Carrots Led Me to Paris
by Norma Jaeger Hopcraft
(first appeared on writer Elaine Stock's blog)
I stood with a pot of carrots in my hand, looking at my small children’s shiny, blond heads as they ate dinner. I was divorced for one year, and hoped that the worst of the grief was over. What was I going to do with my time?
I relied on my Higher Power, so I was supposed to say, “God, what do you want me to do?” So I did.
But I knew he wasn’t going to write it on a wall in my apartment. He would write it on the wall of my heart. As long as it was moral, exciting, and developed my talents, that was his will for me.
I was working at the time as a reporter in Central Jersey. I had wanted to be a writer ever since I read my first sentence, “See Sally run.” It was magic that little black squiggles on a page made pictures in my mind. I wanted to do that for other people.
After many twists and turns in life, I stood divorced, contemplating carrots and what to do with all the time that no longer had to go into husband-care. From that carrot-scented moment on, I wrote while the kids did their homework. I got a corporate communications job writing business news. I wrote on the daily train to New York City and on the weekends that the children were with their father.

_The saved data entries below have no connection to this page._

(* ===== verification/Asm.v ===== *)
(** * The assembler ([src/lc3_simulator/sim.cpp] lines 911-1349,
    1350-1412)

    [void assembler(std::string filename, std::string ofilename)] reads
    a source file line by line ([f.getline(buf, 256)]), strips comments
    and blanks ([trim_space]), classifies each line with [asm_map]
    (label, mnemonic, operands: [split_first]), assigns addresses, builds
    the symbol table and encodes each instruction ([split], [to_reg],
    [to_word], [check_number]); when no error was counted it writes the
    origin and the words, one [word_to_bin] line each.

    The model keeps what the C++ shares between assemblies: [asm_map] is
    a member of [Simulator], and [asm_map[s]] inserts [s] when it is
    missing, so an assembly can change the next one.  The variables
    declared once at the top of the function ([pcoffset], [imm], [temp],
    [r1]-[r3]) keep their values from one line to the next: they are
    state, [None] until first assigned.  Undefined behaviour (reading
    [s[-1]] in [trim_space], an uninitialised variable, a vector index
    out of range) makes the whole run [None].  The diagnostic text is
    not modelled; the error count [errnum] is. *)

From stdpp Require Import pretty.
From S2P Require Import Prelude Bits Machine Instr Interrupt Device Step Control Disasm Loader Cmd.
From Stdlib Require Import Ascii String.

Open Scope string_scope.
Open Scope Z_scope.
Open Scope lc3_scope.

(** ** String helpers *)

Definition is_blank (c : ascii) : bool := Ascii.eqb c " " || Ascii.eqb c "009".

(** [while(s[l]==' '||s[l]=='\t')l++;] (the NUL at [s[length]] stops
    it). *)
Fixpoint lead_blanks (s : string) : nat :=
  match s with
  | String c r => if is_blank c then S (lead_blanks r) else O
  | EmptyString => O
  end.

(** [while(s[r]==' '||s[r]=='\t')r--;] from [r = length-1], as [k = r+1]:
    at [r = -1] the loop reads [s[-1]], out of the string. *)
Fixpoint trim_right (s : string) (k : nat) : option nat :=
  match k with
  | O => None
  | S k' => if is_blank (char_at s k') then trim_right s k' else Some k
  end.

(** [std::string trim_space(std::string s)]: [None] on a string of
    blanks (the empty string included). *)
Definition trim_space (s : string) : option string :=
  let l := lead_blanks s in
  k ← trim_right s (String.length s);
  Some (substring l (k - l) s).

(** [word to_reg(std::string s)]: 99 when [s] is not [R0]-[R7]. *)
Definition to_reg (s : string) : Z :=
  if (String.length s =? 2)%nat && Ascii.eqb (first_char s) "R" then
    let d := char_code (char_at s 1) - 48 in
    if (0 <=? d) && (d <=? 7) then d else 99
  else 99.

(** [std::vector<std::string> split(std::string str)]: the
    comma-separated fields, each trimmed; [fuel] bounds the number of
    commas. *)
Fixpoint split_go (fuel : nat) (str : string) (n : nat) : option (list string) :=
  match fuel, String.index n "," str with
  | S f, Some nn =>
      t ← trim_space (substring n (nn - n) str);
      ts ← split_go f str (S nn);
      Some (t :: ts)
  | _, _ => t ← trim_space (substring n (String.length str - n) str); Some [t]
  end.

Definition split (str : string) : option (list string) := split_go (String.length str) str 0.

(** [npos] is the largest index: [min] of two [find]s is the first blank
    or tab. *)
Definition first_blank (s : string) : option nat :=
  match String.index 0 "009" s, String.index 0 " " s with
  | Some a, Some b => Some (Nat.min a b)
  | Some a, None | None, Some a => Some a
  | None, None => None
  end.

(** [std::string split_first(std::string& str)]: the first word and
    the rest of the line (the reference argument). *)
Definition split_first (str : string) : option (string * string) :=
  str1 ← trim_space str;
  match first_blank str1 with
  | Some nn =>
      ret ← trim_space (substring 0 nn str1);
      rest ← trim_space (substring (S nn) (String.length str1 - nn - 1) str1);
      Some (ret, rest)
  | None => Some (str1, EmptyString)
  end.

(** ** Reading the source: [f.getline(buf, 256)] *)

(** At most [n] more characters may be stored; the characters stored,
    the rest of the file, [eofbit] and [failbit].  The three stopping
    conditions are tested in the order of the standard: end of file,
    the delimiter (extracted, not stored), [n] characters stored. *)
Fixpoint getline_go (n : nat) (t : string) {struct t} : string * string * bool * bool :=
  match t with
  | EmptyString => (EmptyString, EmptyString, true, false)
  | String c r =>
      if Ascii.eqb c "010" then (EmptyString, r, false, false)
      else match n with
           | O => (EmptyString, t, false, true)
           | S n' => let '(b, r', e, f) := getline_go n' r in (String c b, r', e, f)
           end
  end.

(** Nothing extracted at the end of the file sets [failbit] too. *)
Definition f_getline (t : string) : string * string * bool * bool :=
  match t with
  | EmptyString => (EmptyString, EmptyString, true, true)
  | _ => getline_go 255 t
  end.

(** [while(buf[ln]!='\0'&&buf[ln]!=';') ln++; buf[ln] = '\0';] *)
Fixpoint strip_comment (b : string) : string :=
  match b with
  | String c r => if Ascii.eqb c ";" || Ascii.eqb c "000" then EmptyString else String c (strip_comment r)
  | EmptyString => EmptyString
  end.

(** The reading loop: each line without its comment, trimmed.  After
    a [failbit] that is not the end of the file (a line of 256
    characters or more) the next [getline] stores an empty [buf], which
    [trim_space] cannot handle.  The line numbers kept in [line_c] only
    feed the messages. *)
Fixpoint read_source (fuel : nat) (t : string) : option (list string) :=
  match fuel with
  | O => Some []
  | S f =>
      let '(buf, rest, eof, fail) := f_getline t in
      s ← trim_space (strip_comment buf);
      if eof then Some [s]
      else if fail then (trim_space EmptyString ≫= fun _ => None)
      else ls ← read_source f rest; Some (s :: ls)
  end.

I took my work to critique groups. The group interplay was fascinating, but what fellow writers said about my work stung. I jotted down every criticism, prayed to use each one to get better, and persevered.
Eventually the kids grew up and left. In spite of a huge effort, I got laid off from the job. I used the small package they gave me to make a dream come true: I circumnavigated the United States! On a Greyhound bus! I visited 20 cities in seven weeks. You can see my posts from that trip in October, November and December 2011 in this blog (in the righthand column). I stayed in hostels and met people from all over the world.
I found another job. I wrote. I listened carefully to critiques at writers groups. I weighed what was said against my instincts, I read the classics and the Pulitzer Prize winners. I prayed to develop my God-given gift for writing, such as it was, and to use it to the glory of God.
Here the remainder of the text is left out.